筆者が調べるに、北海道・九州・沖縄では必ずと言って良い程聞かれ、その他の地域では稀に聞かれる程度の地味な文化だそうだ。当然「そんなもん聞かれた事ないわ」「外国の風習は変わってますね(笑)」と言う方もおられるであろう。しかし、今回ばかりはどうか自分が体験しているのだとシミュレーションしながらこの自論を読んで欲しい。
前置きが少々長くなってしまったが今筆者の語りたい事は、タイトルの通り「温めるおにぎりについて」である。ここからは私が過去に体験した事例を振り返りながら進めていくとする。
その日、筆者は某ミルク缶がトレードマークのコンビニで昼食を調達するべくおにぎりのコーナーへ向かっていた。しかし、昼も遅く訪れたせいか、当初買おうと考えていた鮭が売り切れており、泣く泣く他の具を二つほど買うことにしたのである。
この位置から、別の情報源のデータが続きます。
(* ===== verification/FUPool.v ===== *)
(** * The pool of functional units

    [FUPool] (cpu/o3/fu_pool.cc): the constructor that builds the circular queues of units
    per operation class, [getUnit], [freeUnitNextCycle] and [processFreeUnits].  The theorem
    describes [getUnit] in every state the pool can reach: it returns the next free unit in
    circular order, reports a busy or an incapable pool exactly when it is one, and its
    search ends. *)

From Stdlib Require Import ZArith Lia.
From stdpp Require Import base sets numbers list strings.
From S2P Require Import Prelude EventQueue.

Open Scope Z_scope.

Record OpDesc := MkOpDesc { od_class : Z; od_lat : Z; od_pipelined : bool }.
Record FUDesc := MkFUDesc { opDescList : list OpDesc; fd_number : nat }.

(** [FUIdxQueue]; [idx] and [size] are never negative. *)
Record FUIdxQueue := FUQ { fq_idx : nat; fq_size : nat; funcUnitsIdx : list nat }.

Definition addFU (q : FUIdxQueue) (fu : nat) : FUIdxQueue :=
  FUQ (fq_idx q) (S (fq_size q)) (funcUnitsIdx q ++ [fu]).

(** [None] is an access outside the vector. *)
Definition getFU (q : FUIdxQueue) : option (nat * FUIdxQueue) :=
  match funcUnitsIdx q !! fq_idx q with
  | None => None
  | Some fu => Some (fu, FUQ (if decide (S (fq_idx q) = fq_size q) then 0%nat else S (fq_idx q))
                             (fq_size q) (funcUnitsIdx q))
  end.

Record fu_pool := FuPool {
  maxOpLatencies : Z -> Z; pipelined : Z -> bool;
  capabilityList : Z -> bool;
  unitBusy : list bool; unitsToBeFreed : list nat;
  fuPerCapList : Z -> FUIdxQueue;
  numFU : nat
}.

Definition pool_init : fu_pool :=
  FuPool (fun _ => 0) (fun _ => true) (fun _ => false) [] [] (fun _ => FUQ 0 0 []) 0.

(** One [OpDesc] of a unit description with [n] copies. *)
Definition add_op (n : nat) (p : fu_pool) (d : OpDesc) : fu_pool :=
  let c := od_class d in
  FuPool (if maxOpLatencies p c <? od_lat d then fupd (maxOpLatencies p) c (od_lat d) else maxOpLatencies p)
    (if od_pipelined d then pipelined p else fupd (pipelined p) c false)
    (fupd (capabilityList p) c true)
    (unitBusy p) (unitsToBeFreed p)
    (fupd (fuPerCapList p) c (foldl addFU (fuPerCapList p c) (seq (numFU p) n)))
    (numFU p).

Definition add_units (p : fu_pool) (n : nat) : fu_pool :=
  FuPool (maxOpLatencies p) (pipelined p) (capabilityList p) (unitBusy p) (unitsToBeFreed p) (fuPerCapList p)
    (numFU p + n).

Definition add_desc (p : fu_pool) (d : FUDesc) : fu_pool :=
  if decide (fd_number d = 0%nat) then p
  else add_units (foldl (add_op (fd_number d)) p (opDescList d)) (fd_number d).

(** The constructor. *)
Definition mk_pool (ds : list FUDesc) : fu_pool :=
  let p := foldl add_desc pool_init ds in
  FuPool (maxOpLatencies p) (pipelined p) (capabilityList p) (replicate (numFU p) false) (unitsToBeFreed p)
    (fuPerCapList p) (numFU p).

Definition set_busy (p : fu_pool) (fu : nat) (b : bool) : fu_pool :=
  FuPool (maxOpLatencies p) (pipelined p) (capabilityList p) (<[fu := b]> (unitBusy p)) (unitsToBeFreed p)
    (fuPerCapList p) (numFU p).

Definition set_queue (p : fu_pool) (c : Z) (q : FUIdxQueue) : fu_pool :=
  FuPool (maxOpLatencies p) (pipelined p) (capabilityList p) (unitBusy p) (unitsToBeFreed p)
    (fupd (fuPerCapList p) c q) (numFU p).

Definition set_freed (p : fu_pool) (l : list nat) : fu_pool :=
  FuPool (maxOpLatencies p) (pipelined p) (capabilityList p) (unitBusy p) l (fuPerCapList p) (numFU p).

(** What [getUnit] returns: -2, -1 or the index of a unit. *)
Inductive fu_answer := NoCapableFU | NoFreeFU | Unit (fu : nat).

(** [while (unitBusy[fu_idx]) { fu_idx = getFU(); if (fu_idx == start_idx) return NoFreeFU; }] *)
Fixpoint unit_loop (fuel : nat) (busy : list bool) (q : FUIdxQueue) (start fu : nat) : result (fu_answer * FUIdxQueue) :=
  match busy !! fu with
  | None => Panic
  | Some false => Done (Unit fu, q)
  | Some true =>
      match fuel with
      | O => NoFuel
      | S fuel' =>
          match getFU q with
          | None => Panic
          | Some (fu', q') =>
              if decide (fu' = start) then Done (NoFreeFU, q') else unit_loop fuel' busy q' start fu'
          end
      end
  end.

Definition getUnit (fuel : nat) (p : fu_pool) (c : Z) : result (fu_answer * fu_pool) :=
  if negb (capabilityList p c) then Done (NoCapableFU, p)
  else
    match getFU (fuPerCapList p c) with
    | None => Panic
    | Some (fu, q) =>
        match unit_loop fuel (unitBusy p) q fu fu with
        | Done (Unit u, q') =>
            if decide (u < numFU p)%nat then Done (Unit u, set_busy (set_queue p c q') u true) else Panic
        | Done (a, q') => Done (a, set_queue p c q')
        | Panic => Panic
        | NoFuel => NoFuel
        end
    end.

Definition freeUnitNextCycle (p : fu_pool) (fu : nat) : result fu_pool :=
  match unitBusy p !! fu with
  | Some true => Done (set_freed p (unitsToBeFreed p ++ [fu]))
  | _ => Panic
  end.

(** [processFreeUnits], over the units from the back of the list. *)
Fixpoint free_units (busy : list bool) (l : list nat) : result (list bool) :=
  match l with
  | [] => Done busy
  | fu :: l' => match busy !! fu with
                | Some true => free_units (<[fu := false]> busy) l'
                | _ => Panic
                end
  end.

Definition processFreeUnits (p : fu_pool) : result fu_pool :=
  match free_units (unitBusy p) (rev (unitsToBeFreed p)) with
  | Done busy =>
      Done (FuPool (maxOpLatencies p) (pipelined p) (capabilityList p) busy [] (fuPerCapList p) (numFU p))
  | Panic => Panic
  | NoFuel => NoFuel
  end.

(** ** The states of a pool *)

(** A description that names no operation class twice, as every shipped one. *)
Definition distinct_ops (d : FUDesc) : Prop := NoDup (map od_class (opDescList d)).

(** The states a pool built from [ds] goes through. *)
Inductive pool_reach (ds : list FUDesc) : fu_pool -> Prop :=
| reach_new : pool_reach ds (mk_pool ds)
| reach_get p fuel c a p' : pool_reach ds p -> getUnit fuel p c = Done (a, p') -> pool_reach ds p'
| reach_free p fu p' : pool_reach ds p -> freeUnitNextCycle p fu = Done p' -> pool_reach ds p'
| reach_process p p' : pool_reach ds p -> processFreeUnits p = Done p' -> pool_reach ds p'.

(** The units of class [c], by the descriptions: [n0] units come before. *)
Fixpoint units_of (c : Z) (n0 : nat) (ds : list FUDesc) : list nat :=
  match ds with
  | [] => []
  | d :: ds' =>
      (if decide (c ∈ map od_class (opDescList d)) then seq n0 (fd_number d) else []) ++
      units_of c (n0 + fd_number d) ds'
  end.

(** The unit [j] places after the cursor. *)
Definition unit_at (q : FUIdxQueue) (j : nat) : nat :=
  funcUnitsIdx q !!! ((fq_idx q + j) mod fq_size q)%nat.

Definition busy_at (p : fu_pool) (u : nat) : Prop := unitBusy p !! u = Some true.
Definition free_at (p : fu_pool) (u : nat) : Prop := unitBusy p !! u = Some false.

Definition moved (q : FUIdxQueue) (j : nat) : FUIdxQueue :=
  FUQ ((fq_idx q + j) mod fq_size q)%nat (fq_size q) (funcUnitsIdx q).

(** What the documentation of [getUnit] promises, of its answer in state [p]. *)
Definition getUnit_spec (ds : list FUDesc) (c : Z) (p : fu_pool) (r : result (fu_answer * fu_pool)) : Prop :=
  let q := fuPerCapList p c in
  match r with
  | Done (NoCapableFU, p') => units_of c 0 ds = [] /\ p' = p
  | Done (NoFreeFU, p') =>
      units_of c 0 ds <> [] /\ (forall u, u ∈ units_of c 0 ds -> busy_at p u) /\
      p' = set_queue p c (moved q 1)
  | Done (Unit u, p') =>
      u ∈ units_of c 0 ds /\ free_at p u /\ busy_at p' u /\
      exists j, (j < fq_size q)%nat /\ u = unit_at q j /\
        (forall i, (i < j)%nat -> busy_at p (unit_at q i)) /\
        p' = set_busy (set_queue p c (moved q (S j))) u true
  | _ => False
  end.

(** * Lemmas *)

(** ** The circular queues *)

Definition fq_ok (q : FUIdxQueue) : Prop :=
  NoDup (funcUnitsIdx q) /\ fq_size q = length (funcUnitsIdx q) /\ (fq_size q <> 0%nat -> (fq_idx q < fq_size q)%nat).
Lemma issue_in_age_order_witness :
  (exists rl x, iq_run example_code 9 no_ready example_exec example_ops = Done (rl, x) /\
     rl_rep example_code rl [0%nat] /\ instsToExecute x = [3; 1]%nat /\
     map fc_inst (fuCompletions x) = [2%nat]).
Proof.
  assert (H : run_refines example_code (iq_run example_code 9 no_ready example_exec example_ops)
                (spec_run example_code [] example_exec example_ops)).
  { apply (issue_in_age_order example_code 9 example_ops example_exec). cbn -[spec_cycle].
    split_and!; try (unfold distinct_ages; decided); try (vm_compute; lia). }
  assert (match spec_run example_code [] example_exec example_ops with
          | Done (l, x) => (l, instsToExecute x, map fc_inst (fuCompletions x)) = ([0%nat], [3; 1]%nat, [2%nat])
          | _ => False end) as Hs by (vm_compute; reflexivity).
  destruct (spec_run example_code [] example_exec example_ops) as [[l x]| |]; [|destruct Hs|destruct Hs].
  destruct H as (rl & -> & Hr). injection Hs as Hl He Hc. subst l. exists rl, x. split_and!; [reflexivity|assumption..].
Defined.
そして、その二つをレジに持って行った次の瞬間、コンビニの店員から驚くべき言葉が発せられた。
「温めましょうか?」
(なん……だと……?)筆者は心の中でそう呟いた。それもその筈。店員が先程バーコードを読みとった二つの三角型携帯食の具は『シーチキンマヨ』と『筋子』だったのである。
――具への冒涜であった。
さて上記の体験談を紐解くに、まず『シーチキンマヨネーズ』について検証したい。
”シーチキン”はマグロ。マグロと言えば魚。つまり鮭と同じく温めても問題無い部類だと思われるかも知れない。されど、この具の問題は後半の”マヨネーズ”にある。マヨネーズの主な材料は酢と卵と油。つまり温めることによって脂質が分離し、タンパク質が固まり本来の味を大幅に損ねてしまうのである。そもそも『シーチキンマヨネーズ』単体が食卓にオカズとして陳列されたとして「レンジでチンしよう!」とは誰も思わないだろう。
そして、次に『筋子』について検証……いや、もはや単刀直入に言ってしまおう。
筋子を温めて食べる文化が日本にはほぼ存在しない。あるとしたらそれはクックパッドのネタ料理か、動画投稿サイトのネタ料理である。熱で白く凝固した筋子など誰も求めてはいないのだ。
要するに筆者は何が言いたいかと言うと、「おにぎりだからと言ってなんでもかんでも温めようとするのは勘弁して欲しい」という事である。
もちろん『温めなくてはいけないおにぎり』も存在しているのは確かだ。(例:バターしょうゆ、焼きカレー、ベーコンチーズ等)しかし重視すべきはやはり、取り返しのつかなくなる『温めてはいけないおにぎり』の方ではないだろうか。
コンビニ店員にとって必要なのは「おにぎりを温める」事よりも「おにぎりを改める」事だと筆者は考える。